RECORDS FOR PROCESSING —
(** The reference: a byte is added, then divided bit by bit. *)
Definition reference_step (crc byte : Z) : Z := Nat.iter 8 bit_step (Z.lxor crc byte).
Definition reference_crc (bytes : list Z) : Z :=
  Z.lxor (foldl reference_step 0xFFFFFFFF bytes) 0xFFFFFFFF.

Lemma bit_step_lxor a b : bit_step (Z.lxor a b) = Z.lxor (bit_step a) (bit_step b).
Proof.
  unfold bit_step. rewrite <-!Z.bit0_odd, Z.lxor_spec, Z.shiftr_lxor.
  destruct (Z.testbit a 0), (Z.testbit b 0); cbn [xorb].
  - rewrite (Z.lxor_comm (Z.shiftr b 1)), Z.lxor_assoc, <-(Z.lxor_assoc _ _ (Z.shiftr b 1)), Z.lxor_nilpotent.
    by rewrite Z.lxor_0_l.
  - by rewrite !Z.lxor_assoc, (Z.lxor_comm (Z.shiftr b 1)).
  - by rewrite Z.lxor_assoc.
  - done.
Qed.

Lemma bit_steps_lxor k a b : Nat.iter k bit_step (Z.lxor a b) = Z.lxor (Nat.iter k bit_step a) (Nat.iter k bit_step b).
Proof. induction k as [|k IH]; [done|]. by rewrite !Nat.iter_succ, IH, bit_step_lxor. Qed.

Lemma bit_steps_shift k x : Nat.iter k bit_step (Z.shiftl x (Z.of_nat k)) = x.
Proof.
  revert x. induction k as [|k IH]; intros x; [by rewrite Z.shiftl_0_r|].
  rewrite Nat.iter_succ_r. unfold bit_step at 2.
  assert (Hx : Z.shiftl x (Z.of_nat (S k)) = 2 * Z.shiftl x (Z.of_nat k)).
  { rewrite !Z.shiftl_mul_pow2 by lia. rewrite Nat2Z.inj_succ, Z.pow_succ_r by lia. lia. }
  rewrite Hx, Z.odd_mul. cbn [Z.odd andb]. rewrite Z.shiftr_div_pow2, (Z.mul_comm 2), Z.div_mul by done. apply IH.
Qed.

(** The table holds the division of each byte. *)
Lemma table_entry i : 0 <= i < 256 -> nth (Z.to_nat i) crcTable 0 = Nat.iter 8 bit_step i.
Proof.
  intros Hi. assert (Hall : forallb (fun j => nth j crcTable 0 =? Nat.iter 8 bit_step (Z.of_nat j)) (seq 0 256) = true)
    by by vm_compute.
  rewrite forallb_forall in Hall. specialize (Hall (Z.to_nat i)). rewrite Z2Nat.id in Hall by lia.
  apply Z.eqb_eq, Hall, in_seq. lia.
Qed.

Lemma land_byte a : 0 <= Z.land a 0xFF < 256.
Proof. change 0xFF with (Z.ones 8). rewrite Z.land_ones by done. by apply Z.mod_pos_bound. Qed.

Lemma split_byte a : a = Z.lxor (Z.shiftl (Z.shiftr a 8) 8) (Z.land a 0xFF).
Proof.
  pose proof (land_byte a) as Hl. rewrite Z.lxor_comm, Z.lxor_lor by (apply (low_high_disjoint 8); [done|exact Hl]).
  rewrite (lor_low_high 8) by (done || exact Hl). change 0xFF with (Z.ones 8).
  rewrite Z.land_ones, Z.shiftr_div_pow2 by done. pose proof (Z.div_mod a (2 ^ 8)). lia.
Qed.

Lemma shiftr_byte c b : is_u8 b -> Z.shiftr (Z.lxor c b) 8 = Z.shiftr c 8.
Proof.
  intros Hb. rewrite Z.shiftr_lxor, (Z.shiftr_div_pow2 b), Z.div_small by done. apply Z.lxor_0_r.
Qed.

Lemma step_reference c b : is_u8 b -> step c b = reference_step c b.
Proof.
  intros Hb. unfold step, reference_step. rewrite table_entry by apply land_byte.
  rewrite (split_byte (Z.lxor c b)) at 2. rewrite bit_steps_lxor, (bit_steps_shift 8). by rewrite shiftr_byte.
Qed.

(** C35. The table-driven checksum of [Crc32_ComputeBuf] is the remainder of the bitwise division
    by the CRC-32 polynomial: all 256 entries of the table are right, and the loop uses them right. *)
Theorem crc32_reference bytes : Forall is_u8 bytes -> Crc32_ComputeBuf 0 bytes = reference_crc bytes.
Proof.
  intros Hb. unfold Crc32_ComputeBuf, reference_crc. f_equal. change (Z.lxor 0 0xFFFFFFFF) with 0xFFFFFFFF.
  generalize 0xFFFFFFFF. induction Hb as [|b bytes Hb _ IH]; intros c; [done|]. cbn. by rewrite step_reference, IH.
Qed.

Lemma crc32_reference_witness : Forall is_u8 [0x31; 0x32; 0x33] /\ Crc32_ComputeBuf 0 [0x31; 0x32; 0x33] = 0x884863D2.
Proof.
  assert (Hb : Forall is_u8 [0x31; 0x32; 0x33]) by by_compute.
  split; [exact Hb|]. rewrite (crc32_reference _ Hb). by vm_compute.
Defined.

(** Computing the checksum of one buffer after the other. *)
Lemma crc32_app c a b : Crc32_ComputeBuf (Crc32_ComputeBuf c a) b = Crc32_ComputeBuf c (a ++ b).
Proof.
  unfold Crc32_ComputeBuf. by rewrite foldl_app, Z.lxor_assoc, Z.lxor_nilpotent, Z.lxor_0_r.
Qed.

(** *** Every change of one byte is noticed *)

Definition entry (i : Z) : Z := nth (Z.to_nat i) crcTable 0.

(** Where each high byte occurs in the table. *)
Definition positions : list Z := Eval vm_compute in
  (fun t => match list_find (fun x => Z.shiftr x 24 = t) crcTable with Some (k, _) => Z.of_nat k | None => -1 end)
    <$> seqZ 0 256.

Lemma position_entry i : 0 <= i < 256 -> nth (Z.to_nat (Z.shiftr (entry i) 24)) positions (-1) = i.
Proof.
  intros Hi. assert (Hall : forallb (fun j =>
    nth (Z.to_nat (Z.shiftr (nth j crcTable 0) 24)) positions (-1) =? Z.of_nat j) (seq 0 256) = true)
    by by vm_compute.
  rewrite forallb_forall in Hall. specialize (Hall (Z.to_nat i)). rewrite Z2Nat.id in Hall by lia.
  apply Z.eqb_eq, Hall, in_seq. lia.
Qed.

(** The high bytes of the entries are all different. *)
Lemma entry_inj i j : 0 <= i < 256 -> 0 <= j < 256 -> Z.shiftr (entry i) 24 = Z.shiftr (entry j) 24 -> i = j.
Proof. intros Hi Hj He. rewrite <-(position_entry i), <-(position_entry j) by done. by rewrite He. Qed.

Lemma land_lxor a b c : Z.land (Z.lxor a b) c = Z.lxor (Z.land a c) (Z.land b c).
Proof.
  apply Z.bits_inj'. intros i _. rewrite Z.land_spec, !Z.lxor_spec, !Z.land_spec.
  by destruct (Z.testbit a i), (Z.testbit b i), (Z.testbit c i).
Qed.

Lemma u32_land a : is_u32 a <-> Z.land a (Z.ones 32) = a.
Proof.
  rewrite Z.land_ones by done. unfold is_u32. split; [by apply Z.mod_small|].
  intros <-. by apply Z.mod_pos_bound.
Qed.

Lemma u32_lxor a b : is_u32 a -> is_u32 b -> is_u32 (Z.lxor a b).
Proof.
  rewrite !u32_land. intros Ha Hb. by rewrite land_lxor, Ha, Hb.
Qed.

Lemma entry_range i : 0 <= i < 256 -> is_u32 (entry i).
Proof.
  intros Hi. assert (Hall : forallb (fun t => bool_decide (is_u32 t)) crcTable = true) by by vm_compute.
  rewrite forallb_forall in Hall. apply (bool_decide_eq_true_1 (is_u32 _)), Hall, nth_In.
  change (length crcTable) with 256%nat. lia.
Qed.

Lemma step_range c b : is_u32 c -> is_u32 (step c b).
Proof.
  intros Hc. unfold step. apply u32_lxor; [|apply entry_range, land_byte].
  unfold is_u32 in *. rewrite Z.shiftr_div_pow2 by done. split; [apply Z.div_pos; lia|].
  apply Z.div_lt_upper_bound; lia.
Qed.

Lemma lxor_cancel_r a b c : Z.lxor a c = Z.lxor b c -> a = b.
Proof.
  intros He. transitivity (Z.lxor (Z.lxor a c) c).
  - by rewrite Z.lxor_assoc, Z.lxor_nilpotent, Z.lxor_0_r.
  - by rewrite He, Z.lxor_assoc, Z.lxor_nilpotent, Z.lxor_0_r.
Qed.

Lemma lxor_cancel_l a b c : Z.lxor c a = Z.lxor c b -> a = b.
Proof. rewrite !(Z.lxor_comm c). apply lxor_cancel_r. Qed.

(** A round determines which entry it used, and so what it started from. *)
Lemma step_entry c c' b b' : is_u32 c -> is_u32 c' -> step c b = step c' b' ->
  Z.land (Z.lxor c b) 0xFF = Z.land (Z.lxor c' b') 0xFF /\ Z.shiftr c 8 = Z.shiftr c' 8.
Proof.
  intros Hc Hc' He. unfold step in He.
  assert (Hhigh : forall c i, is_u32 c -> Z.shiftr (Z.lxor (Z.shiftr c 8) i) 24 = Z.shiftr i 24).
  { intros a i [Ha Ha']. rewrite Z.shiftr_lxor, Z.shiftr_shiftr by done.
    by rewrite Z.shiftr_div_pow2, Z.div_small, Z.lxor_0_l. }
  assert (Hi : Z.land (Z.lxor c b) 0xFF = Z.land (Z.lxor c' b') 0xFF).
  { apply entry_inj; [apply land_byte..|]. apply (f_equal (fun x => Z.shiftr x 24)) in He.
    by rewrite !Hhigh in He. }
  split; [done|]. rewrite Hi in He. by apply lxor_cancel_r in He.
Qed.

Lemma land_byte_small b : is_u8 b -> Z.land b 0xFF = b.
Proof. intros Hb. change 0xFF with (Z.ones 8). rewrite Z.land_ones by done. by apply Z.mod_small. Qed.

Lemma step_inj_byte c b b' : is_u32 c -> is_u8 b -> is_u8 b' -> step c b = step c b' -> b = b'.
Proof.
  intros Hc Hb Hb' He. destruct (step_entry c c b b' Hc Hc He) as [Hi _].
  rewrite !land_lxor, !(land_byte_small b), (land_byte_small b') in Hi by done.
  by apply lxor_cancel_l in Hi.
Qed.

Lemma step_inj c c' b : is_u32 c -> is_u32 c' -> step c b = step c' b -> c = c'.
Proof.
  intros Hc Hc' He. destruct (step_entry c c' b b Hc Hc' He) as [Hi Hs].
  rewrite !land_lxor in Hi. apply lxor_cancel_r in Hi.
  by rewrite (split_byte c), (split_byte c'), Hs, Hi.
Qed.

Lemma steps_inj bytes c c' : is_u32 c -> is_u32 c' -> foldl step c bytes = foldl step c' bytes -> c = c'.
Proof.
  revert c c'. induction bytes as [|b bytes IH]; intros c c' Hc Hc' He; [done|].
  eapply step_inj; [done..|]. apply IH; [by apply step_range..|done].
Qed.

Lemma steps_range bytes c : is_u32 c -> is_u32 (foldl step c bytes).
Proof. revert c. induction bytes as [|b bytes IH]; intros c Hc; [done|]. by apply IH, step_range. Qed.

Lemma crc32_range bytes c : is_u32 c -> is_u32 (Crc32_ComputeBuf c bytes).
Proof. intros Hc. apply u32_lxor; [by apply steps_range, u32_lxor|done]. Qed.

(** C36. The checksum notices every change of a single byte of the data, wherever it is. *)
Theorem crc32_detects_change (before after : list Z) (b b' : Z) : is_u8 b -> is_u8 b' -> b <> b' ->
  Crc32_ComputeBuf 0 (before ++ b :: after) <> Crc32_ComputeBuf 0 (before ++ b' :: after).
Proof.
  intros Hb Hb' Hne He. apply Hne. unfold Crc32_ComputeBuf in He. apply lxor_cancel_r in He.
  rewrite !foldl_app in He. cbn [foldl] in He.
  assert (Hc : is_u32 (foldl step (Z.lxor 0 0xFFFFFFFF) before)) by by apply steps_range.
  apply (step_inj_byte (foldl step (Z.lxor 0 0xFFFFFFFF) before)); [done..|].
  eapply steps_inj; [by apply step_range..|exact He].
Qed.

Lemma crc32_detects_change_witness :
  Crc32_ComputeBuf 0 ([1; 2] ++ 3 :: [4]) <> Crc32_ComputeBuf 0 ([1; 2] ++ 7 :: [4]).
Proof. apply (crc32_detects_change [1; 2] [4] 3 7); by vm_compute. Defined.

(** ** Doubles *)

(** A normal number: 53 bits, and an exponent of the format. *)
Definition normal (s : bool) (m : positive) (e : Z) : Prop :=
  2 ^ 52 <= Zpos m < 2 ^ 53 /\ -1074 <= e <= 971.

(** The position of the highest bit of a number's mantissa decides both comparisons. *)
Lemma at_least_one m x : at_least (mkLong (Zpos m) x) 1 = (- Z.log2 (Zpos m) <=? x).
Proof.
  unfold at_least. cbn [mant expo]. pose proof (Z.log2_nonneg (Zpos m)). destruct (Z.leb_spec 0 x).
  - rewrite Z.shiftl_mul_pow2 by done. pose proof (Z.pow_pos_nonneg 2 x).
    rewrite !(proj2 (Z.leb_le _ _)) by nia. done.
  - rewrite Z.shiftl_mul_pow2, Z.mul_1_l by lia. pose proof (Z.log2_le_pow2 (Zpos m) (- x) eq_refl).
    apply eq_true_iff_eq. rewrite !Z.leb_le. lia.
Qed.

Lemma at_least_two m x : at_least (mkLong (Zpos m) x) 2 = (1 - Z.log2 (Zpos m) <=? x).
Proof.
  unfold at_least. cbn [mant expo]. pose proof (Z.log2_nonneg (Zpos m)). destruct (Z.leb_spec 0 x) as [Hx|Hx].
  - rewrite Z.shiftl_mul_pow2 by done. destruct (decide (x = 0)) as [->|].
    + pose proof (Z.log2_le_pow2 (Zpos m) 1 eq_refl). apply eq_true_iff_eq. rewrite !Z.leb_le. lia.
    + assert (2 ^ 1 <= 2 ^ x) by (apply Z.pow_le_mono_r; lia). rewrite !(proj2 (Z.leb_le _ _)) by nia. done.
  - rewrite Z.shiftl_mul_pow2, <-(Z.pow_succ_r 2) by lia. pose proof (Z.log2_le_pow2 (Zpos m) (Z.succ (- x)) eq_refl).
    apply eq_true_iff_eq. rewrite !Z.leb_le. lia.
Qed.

==

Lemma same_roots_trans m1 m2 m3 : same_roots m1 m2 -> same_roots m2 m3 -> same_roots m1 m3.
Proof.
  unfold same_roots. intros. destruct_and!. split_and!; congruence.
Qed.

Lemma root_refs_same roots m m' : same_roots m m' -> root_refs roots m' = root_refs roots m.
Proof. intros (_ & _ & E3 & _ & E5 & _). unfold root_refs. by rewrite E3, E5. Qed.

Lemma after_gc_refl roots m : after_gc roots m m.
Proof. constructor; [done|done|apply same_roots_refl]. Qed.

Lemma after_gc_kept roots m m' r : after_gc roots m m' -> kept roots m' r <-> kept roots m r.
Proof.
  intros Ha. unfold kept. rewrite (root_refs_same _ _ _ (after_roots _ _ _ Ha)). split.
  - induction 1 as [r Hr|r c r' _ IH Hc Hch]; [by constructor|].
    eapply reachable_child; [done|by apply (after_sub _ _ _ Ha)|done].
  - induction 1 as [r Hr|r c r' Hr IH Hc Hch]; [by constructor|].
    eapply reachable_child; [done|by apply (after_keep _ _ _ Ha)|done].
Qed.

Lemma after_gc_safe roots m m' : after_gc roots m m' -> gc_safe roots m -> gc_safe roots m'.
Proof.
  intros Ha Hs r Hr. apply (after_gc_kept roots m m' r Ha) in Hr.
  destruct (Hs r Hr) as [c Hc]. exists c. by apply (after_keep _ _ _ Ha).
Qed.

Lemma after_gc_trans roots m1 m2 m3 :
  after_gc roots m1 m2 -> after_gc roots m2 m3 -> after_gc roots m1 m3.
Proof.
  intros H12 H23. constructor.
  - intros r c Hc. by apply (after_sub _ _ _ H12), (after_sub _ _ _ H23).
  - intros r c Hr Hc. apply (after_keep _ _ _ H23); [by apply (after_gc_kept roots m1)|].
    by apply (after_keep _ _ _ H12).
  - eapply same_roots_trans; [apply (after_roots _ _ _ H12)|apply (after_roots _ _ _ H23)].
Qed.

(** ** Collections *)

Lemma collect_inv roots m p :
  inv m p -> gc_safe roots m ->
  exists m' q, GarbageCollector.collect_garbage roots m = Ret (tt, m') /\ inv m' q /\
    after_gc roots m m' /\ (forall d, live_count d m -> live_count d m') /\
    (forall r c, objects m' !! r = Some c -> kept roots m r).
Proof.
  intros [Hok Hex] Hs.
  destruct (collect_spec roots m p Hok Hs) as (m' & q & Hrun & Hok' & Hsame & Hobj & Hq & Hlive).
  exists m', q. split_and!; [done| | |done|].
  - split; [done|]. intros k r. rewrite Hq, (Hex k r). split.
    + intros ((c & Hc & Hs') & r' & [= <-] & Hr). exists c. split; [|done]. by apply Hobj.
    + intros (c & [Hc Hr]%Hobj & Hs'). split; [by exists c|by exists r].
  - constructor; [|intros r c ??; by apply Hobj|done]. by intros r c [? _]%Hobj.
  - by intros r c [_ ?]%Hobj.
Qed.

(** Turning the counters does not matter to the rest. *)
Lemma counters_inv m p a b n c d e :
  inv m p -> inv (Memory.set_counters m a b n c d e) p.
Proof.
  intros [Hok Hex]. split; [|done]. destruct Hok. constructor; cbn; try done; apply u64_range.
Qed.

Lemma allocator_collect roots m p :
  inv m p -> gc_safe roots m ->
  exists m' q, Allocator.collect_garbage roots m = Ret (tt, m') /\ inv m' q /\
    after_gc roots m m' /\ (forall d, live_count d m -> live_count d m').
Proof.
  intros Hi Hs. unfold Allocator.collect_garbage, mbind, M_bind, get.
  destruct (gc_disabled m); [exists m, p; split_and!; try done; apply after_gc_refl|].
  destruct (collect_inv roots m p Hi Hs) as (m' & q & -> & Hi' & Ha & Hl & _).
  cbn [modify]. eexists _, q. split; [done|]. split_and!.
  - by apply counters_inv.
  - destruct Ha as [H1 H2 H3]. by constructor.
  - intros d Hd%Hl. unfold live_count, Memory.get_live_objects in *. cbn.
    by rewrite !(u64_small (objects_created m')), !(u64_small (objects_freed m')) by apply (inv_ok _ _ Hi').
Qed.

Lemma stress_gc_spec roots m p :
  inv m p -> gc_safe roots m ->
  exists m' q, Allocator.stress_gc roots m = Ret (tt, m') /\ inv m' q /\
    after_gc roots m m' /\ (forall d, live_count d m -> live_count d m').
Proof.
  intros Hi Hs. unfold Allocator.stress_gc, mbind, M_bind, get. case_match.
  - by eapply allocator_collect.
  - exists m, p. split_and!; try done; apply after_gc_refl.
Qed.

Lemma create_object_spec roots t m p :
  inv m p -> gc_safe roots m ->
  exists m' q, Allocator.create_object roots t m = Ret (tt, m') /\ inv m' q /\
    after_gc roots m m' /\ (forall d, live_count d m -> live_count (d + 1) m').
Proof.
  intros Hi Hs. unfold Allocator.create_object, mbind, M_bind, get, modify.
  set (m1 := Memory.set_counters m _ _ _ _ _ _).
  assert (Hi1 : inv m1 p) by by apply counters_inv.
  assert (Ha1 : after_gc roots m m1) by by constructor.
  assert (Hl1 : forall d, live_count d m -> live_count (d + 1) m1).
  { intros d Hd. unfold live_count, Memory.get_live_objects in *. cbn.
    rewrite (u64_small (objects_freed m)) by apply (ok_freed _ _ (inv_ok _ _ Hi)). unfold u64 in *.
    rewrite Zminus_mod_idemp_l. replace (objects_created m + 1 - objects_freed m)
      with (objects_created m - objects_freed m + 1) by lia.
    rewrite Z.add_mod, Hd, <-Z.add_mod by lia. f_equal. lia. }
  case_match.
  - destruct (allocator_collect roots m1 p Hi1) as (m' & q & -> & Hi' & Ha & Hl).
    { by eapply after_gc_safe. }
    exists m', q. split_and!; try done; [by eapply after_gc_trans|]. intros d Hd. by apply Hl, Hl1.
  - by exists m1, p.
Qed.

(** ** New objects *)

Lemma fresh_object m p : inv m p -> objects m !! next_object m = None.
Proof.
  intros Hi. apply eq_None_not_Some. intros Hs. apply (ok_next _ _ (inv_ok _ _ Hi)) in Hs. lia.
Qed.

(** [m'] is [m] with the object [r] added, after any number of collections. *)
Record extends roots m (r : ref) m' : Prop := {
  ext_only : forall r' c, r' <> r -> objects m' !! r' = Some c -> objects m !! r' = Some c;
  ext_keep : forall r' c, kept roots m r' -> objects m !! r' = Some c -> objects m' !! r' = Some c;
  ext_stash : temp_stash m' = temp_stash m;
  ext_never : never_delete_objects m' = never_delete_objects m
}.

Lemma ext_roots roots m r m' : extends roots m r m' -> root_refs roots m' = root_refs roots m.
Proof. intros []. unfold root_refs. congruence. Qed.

EXERCISE DESCRIPTION —
The word "normal" appears in some lines above. Return every one of those lines.

REPLY TO THE EXERCISE —
(** A normal number: 53 bits, and an exponent of the format. *)
Definition normal (s : bool) (m : positive) (e : Z) : Prop :=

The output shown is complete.